Task goal:
Read through the lines below and copy the ones holding the string "zeroString".

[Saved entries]
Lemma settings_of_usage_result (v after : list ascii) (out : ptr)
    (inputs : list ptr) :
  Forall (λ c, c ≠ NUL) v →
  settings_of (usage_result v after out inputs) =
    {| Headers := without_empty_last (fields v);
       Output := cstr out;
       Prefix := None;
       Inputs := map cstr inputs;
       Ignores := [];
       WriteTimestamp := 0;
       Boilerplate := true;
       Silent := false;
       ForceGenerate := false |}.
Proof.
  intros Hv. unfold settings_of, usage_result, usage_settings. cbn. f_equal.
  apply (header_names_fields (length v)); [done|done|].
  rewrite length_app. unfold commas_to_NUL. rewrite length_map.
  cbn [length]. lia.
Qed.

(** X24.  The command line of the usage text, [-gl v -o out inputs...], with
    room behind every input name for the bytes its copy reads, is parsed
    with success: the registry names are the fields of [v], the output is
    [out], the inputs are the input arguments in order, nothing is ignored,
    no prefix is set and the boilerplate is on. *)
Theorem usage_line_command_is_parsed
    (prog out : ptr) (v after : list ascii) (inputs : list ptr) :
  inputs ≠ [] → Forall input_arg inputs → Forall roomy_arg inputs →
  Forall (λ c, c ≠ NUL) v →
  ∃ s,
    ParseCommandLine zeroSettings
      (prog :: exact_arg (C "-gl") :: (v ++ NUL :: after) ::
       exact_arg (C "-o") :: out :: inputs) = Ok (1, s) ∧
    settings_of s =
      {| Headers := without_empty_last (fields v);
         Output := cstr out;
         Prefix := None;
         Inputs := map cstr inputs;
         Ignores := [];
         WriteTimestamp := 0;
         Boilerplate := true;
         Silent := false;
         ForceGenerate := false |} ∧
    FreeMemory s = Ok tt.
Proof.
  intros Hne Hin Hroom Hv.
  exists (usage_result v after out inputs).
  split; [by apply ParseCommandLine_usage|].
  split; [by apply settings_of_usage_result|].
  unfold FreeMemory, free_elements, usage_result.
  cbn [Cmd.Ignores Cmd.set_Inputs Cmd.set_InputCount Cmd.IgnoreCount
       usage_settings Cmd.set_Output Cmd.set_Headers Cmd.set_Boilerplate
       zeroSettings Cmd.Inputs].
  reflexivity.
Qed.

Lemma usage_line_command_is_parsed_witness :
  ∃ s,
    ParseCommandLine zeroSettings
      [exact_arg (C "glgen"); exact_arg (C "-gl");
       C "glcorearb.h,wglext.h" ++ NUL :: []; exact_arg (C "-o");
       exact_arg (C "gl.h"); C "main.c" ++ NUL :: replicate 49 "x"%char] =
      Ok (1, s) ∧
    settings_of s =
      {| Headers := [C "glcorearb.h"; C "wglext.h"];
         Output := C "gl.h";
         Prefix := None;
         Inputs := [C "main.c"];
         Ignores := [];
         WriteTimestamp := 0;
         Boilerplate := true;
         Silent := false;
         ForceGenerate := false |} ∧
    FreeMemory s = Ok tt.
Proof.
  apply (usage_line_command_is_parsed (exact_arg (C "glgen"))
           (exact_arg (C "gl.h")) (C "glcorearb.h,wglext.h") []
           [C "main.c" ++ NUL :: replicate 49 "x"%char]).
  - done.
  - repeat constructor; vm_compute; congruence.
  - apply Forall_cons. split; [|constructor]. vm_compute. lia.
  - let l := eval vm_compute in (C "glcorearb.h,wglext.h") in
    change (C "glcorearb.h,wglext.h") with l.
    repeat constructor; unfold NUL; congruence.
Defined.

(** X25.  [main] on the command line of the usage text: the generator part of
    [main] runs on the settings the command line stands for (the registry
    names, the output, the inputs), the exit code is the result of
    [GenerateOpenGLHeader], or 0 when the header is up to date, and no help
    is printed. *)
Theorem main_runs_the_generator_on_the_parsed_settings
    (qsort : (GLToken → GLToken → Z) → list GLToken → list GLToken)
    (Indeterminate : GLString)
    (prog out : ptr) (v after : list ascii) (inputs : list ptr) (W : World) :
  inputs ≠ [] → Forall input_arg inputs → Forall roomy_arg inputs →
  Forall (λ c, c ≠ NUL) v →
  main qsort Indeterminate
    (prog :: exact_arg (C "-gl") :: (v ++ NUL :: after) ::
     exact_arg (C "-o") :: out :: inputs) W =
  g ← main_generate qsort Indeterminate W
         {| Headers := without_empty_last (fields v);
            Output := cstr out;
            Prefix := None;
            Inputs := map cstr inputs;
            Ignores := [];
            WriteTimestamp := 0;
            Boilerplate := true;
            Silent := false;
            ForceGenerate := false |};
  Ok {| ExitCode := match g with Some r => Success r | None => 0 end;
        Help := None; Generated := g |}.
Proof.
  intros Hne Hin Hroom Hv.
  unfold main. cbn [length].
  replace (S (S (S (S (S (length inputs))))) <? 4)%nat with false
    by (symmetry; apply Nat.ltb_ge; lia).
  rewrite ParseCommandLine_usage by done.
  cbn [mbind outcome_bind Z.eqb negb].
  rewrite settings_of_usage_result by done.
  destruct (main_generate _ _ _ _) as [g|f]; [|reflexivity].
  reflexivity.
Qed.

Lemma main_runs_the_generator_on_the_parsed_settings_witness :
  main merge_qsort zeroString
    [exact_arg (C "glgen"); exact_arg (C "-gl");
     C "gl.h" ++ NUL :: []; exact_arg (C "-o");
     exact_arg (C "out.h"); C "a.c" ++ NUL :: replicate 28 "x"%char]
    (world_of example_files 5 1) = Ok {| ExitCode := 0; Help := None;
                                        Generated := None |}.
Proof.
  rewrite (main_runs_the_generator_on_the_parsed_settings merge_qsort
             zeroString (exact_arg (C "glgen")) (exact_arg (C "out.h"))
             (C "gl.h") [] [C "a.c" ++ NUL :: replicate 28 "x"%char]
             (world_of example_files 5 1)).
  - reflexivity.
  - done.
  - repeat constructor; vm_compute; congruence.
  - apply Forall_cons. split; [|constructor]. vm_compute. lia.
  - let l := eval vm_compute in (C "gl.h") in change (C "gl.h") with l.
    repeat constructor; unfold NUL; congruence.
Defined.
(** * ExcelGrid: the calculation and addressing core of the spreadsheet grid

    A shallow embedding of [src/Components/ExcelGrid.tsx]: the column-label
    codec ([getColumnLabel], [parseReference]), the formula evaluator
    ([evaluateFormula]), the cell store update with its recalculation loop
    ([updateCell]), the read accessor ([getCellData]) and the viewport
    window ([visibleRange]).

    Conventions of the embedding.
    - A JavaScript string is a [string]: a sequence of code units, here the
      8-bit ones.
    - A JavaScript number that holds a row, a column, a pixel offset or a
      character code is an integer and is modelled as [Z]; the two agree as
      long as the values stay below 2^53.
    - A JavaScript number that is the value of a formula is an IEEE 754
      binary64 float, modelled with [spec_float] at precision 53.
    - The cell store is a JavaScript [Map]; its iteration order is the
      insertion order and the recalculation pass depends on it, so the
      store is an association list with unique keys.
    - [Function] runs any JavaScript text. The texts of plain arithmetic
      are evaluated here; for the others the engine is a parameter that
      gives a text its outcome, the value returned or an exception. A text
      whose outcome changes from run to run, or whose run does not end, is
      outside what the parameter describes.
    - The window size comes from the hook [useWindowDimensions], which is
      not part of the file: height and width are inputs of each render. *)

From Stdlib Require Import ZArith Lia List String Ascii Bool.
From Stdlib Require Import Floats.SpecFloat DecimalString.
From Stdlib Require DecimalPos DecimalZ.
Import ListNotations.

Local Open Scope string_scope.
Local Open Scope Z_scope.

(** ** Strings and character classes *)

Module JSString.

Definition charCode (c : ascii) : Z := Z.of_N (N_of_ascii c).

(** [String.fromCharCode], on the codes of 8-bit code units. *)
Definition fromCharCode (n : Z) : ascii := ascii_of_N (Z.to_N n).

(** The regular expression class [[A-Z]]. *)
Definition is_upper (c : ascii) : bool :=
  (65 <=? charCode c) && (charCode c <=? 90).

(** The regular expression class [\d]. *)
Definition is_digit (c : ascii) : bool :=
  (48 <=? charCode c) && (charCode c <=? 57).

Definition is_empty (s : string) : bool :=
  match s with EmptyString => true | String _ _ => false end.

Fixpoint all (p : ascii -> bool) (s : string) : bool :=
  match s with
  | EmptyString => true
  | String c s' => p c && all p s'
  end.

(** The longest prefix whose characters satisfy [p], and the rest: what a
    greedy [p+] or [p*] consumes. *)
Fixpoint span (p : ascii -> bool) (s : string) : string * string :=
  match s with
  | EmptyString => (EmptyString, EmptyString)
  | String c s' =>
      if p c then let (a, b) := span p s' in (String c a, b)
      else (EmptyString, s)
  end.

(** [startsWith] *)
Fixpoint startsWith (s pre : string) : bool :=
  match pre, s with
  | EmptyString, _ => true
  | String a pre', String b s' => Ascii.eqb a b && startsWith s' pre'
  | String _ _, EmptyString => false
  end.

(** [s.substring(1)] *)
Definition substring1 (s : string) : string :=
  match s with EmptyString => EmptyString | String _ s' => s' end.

...

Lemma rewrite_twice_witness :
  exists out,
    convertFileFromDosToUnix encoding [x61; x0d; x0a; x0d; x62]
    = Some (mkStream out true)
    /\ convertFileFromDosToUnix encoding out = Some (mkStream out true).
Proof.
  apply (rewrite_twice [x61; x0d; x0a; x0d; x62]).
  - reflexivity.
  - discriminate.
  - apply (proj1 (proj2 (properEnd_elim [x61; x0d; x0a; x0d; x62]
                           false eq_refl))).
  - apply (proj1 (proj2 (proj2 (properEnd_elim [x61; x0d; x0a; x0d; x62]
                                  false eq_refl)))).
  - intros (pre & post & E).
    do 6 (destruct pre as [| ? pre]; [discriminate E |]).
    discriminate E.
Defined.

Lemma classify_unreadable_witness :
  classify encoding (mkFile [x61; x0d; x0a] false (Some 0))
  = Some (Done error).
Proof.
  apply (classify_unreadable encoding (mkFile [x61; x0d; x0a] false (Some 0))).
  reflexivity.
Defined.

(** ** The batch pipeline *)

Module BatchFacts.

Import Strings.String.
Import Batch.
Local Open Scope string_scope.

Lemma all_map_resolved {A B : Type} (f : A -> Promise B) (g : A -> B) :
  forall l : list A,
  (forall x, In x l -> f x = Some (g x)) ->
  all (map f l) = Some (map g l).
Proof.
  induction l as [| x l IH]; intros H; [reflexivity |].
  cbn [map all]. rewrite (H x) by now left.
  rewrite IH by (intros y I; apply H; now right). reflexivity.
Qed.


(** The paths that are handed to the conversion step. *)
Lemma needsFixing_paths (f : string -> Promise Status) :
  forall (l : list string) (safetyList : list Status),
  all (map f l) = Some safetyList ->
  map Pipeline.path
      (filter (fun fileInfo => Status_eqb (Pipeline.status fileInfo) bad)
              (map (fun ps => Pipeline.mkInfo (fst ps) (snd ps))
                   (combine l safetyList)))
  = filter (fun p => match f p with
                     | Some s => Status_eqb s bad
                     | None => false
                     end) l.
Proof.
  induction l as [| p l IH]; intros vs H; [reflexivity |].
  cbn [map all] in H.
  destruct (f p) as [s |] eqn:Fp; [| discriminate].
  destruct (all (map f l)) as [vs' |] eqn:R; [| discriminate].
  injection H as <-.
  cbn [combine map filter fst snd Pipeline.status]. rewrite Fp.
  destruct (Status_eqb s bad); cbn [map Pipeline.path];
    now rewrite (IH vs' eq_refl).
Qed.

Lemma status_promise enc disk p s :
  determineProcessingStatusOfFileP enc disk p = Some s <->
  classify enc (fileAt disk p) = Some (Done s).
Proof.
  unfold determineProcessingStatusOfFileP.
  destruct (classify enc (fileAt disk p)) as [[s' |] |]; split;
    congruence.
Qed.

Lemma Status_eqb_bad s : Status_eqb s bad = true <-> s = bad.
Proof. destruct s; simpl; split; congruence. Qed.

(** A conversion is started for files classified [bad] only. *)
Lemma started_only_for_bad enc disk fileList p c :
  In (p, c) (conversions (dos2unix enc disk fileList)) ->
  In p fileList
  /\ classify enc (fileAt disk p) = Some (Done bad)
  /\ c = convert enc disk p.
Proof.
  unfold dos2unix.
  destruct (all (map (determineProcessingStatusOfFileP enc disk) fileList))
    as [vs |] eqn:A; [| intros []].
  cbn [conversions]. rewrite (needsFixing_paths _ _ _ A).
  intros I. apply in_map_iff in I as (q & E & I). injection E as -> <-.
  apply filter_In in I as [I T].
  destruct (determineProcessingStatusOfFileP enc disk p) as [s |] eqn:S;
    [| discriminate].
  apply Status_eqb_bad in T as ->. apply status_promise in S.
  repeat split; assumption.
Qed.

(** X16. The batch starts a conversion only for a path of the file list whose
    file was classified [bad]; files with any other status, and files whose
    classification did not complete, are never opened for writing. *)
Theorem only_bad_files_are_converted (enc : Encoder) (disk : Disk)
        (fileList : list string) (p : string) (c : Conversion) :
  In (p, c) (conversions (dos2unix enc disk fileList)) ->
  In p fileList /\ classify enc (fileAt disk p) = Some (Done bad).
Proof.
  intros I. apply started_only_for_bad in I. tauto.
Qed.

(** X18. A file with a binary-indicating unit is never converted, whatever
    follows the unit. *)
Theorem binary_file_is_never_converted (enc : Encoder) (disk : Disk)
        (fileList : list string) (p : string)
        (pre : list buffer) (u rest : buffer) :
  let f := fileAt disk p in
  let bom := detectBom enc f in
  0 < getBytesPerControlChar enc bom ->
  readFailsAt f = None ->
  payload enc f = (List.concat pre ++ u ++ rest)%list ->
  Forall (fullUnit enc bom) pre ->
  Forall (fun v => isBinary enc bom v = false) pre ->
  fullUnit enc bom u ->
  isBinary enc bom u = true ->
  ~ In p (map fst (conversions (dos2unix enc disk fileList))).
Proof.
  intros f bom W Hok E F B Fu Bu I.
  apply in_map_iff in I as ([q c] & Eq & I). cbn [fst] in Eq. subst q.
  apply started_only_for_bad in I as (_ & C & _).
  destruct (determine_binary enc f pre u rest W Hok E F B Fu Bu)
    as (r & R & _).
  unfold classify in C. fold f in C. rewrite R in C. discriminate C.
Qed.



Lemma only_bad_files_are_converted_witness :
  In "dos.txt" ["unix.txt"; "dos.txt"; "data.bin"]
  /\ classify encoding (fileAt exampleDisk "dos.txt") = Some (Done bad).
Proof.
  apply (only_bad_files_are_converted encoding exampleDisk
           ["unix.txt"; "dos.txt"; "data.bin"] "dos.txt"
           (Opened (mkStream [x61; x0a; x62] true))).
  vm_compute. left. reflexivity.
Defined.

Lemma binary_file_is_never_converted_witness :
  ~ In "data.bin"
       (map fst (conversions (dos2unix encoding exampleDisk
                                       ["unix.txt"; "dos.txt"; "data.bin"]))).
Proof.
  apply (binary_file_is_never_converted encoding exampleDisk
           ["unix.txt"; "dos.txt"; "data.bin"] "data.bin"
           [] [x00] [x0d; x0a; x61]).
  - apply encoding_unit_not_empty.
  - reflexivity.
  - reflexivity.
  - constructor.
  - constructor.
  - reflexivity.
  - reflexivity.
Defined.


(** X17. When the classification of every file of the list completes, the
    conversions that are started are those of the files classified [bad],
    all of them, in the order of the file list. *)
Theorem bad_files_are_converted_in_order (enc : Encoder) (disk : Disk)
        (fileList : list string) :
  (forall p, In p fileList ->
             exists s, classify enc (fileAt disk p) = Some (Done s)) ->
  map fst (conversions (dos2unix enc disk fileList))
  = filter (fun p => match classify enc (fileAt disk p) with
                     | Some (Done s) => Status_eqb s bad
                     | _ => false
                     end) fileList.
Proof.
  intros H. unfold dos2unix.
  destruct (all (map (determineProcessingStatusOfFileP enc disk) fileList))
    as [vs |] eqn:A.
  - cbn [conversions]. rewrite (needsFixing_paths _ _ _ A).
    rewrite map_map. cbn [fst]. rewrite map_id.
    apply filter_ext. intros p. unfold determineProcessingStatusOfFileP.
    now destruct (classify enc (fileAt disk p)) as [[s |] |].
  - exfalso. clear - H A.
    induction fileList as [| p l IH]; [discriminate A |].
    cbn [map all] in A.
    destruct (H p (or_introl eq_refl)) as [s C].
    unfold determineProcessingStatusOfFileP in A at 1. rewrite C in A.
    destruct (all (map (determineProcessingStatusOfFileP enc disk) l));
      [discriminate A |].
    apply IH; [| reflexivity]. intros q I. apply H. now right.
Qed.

Output of the task:
  main merge_qsort zeroString
             zeroString (exact_arg (C "glgen")) (exact_arg (C "out.h"))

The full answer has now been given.